**WORK INSTRUCTIONS**. Would you filter these records and copy every line that has the word "Hlow"?
Segment Start: PROVIDED RECORDS
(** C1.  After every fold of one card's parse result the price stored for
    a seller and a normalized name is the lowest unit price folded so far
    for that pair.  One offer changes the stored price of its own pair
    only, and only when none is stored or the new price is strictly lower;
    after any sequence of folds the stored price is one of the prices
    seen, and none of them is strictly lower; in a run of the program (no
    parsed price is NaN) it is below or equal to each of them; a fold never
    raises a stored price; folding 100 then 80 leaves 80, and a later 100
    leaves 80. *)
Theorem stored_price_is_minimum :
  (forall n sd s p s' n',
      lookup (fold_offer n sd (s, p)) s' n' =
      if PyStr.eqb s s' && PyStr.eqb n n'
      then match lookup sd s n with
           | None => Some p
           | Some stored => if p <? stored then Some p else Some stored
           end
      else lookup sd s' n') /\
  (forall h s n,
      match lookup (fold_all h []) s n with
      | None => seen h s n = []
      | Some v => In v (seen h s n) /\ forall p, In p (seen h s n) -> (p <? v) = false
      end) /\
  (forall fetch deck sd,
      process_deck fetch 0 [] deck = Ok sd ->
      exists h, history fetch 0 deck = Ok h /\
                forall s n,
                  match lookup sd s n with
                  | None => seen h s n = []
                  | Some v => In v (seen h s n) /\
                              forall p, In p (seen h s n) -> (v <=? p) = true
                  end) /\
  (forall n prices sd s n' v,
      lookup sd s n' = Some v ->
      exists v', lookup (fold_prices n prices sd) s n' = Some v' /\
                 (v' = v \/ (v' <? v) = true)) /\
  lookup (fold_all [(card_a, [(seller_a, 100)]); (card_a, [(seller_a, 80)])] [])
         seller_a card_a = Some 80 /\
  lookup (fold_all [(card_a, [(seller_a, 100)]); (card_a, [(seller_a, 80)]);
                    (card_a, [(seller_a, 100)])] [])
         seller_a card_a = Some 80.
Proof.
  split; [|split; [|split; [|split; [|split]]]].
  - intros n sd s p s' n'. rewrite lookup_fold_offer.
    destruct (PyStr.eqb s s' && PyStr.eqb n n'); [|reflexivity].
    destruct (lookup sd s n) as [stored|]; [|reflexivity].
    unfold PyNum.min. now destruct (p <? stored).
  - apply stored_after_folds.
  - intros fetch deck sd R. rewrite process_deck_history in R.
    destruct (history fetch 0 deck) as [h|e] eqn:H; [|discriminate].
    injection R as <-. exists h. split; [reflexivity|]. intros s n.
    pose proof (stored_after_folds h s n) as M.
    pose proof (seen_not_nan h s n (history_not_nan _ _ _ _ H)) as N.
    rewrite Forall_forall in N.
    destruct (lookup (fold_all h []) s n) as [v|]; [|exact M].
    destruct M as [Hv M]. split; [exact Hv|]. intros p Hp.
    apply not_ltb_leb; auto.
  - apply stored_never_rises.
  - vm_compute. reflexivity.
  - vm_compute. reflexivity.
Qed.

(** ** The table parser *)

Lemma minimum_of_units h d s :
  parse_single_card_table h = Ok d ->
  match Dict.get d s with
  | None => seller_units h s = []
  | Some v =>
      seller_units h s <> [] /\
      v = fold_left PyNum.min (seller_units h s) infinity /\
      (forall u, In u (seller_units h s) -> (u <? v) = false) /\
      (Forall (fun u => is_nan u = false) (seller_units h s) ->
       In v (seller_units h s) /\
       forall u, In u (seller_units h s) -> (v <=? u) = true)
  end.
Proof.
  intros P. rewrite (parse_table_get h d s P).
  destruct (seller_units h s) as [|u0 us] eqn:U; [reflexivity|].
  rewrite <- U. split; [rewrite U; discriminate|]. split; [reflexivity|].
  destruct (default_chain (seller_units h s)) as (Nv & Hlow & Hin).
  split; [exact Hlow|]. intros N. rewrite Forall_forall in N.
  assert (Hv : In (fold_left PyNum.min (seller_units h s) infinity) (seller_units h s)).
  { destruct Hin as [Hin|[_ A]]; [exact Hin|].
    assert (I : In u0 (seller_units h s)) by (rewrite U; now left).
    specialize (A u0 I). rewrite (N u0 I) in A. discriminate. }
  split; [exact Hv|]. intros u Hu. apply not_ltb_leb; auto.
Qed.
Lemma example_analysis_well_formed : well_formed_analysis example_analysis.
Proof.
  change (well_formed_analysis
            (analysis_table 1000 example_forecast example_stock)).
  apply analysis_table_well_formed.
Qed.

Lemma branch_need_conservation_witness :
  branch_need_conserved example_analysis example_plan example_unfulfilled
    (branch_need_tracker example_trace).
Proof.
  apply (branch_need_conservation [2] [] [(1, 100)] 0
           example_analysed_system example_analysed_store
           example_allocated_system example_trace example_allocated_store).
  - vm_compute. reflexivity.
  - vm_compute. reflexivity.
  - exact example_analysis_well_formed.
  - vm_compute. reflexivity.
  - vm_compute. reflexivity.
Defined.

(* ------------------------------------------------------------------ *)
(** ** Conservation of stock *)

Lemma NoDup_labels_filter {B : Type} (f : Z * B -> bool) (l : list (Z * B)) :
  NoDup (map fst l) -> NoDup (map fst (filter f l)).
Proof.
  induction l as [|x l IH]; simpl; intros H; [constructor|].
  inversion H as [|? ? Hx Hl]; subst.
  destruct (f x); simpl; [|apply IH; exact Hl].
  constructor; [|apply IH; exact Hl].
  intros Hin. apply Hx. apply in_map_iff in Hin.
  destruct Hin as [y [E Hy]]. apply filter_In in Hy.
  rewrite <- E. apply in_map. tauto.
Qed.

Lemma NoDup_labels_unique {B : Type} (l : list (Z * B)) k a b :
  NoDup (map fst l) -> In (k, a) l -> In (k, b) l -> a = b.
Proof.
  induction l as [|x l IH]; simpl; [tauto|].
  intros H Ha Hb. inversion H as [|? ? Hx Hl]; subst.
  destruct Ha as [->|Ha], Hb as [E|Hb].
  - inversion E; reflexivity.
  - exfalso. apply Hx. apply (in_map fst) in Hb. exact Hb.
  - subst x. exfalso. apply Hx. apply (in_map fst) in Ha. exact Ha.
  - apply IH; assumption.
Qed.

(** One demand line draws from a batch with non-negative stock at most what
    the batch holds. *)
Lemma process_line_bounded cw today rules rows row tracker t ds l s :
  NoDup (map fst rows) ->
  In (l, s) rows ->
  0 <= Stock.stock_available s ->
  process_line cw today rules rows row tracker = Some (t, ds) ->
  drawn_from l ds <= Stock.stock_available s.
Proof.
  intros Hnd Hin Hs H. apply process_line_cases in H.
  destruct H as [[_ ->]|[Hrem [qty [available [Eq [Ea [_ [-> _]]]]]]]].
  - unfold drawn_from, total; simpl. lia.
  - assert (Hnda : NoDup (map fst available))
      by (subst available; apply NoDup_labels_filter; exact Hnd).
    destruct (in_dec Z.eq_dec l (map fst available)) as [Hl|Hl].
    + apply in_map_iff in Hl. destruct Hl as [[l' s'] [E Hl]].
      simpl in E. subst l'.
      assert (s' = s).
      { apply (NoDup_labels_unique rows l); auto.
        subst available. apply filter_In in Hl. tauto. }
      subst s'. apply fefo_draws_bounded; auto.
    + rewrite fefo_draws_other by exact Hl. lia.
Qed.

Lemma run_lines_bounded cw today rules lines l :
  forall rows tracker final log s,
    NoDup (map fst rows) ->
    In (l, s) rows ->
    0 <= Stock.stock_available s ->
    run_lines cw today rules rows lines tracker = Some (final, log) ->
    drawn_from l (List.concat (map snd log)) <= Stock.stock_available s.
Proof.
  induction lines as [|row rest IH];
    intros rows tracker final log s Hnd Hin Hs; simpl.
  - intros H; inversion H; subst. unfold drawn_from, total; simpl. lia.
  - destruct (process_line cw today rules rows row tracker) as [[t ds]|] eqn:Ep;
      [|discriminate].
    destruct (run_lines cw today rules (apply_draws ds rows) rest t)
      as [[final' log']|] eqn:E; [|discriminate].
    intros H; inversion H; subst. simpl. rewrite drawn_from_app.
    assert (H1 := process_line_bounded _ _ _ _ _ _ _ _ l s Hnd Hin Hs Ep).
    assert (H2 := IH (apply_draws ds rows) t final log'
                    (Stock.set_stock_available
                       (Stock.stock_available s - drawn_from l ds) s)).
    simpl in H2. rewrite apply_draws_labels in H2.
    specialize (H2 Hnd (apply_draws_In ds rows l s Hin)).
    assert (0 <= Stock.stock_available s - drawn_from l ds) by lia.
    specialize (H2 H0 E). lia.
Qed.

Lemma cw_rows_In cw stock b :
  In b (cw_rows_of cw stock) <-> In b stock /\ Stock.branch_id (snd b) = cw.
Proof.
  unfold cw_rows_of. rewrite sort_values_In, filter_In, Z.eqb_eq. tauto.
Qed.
Segment End: PROVIDED RECORDS
**RESPONSE**.
  destruct (default_chain (seller_units h s)) as (Nv & Hlow & Hin).
  split; [exact Hlow|]. intros N. rewrite Forall_forall in N.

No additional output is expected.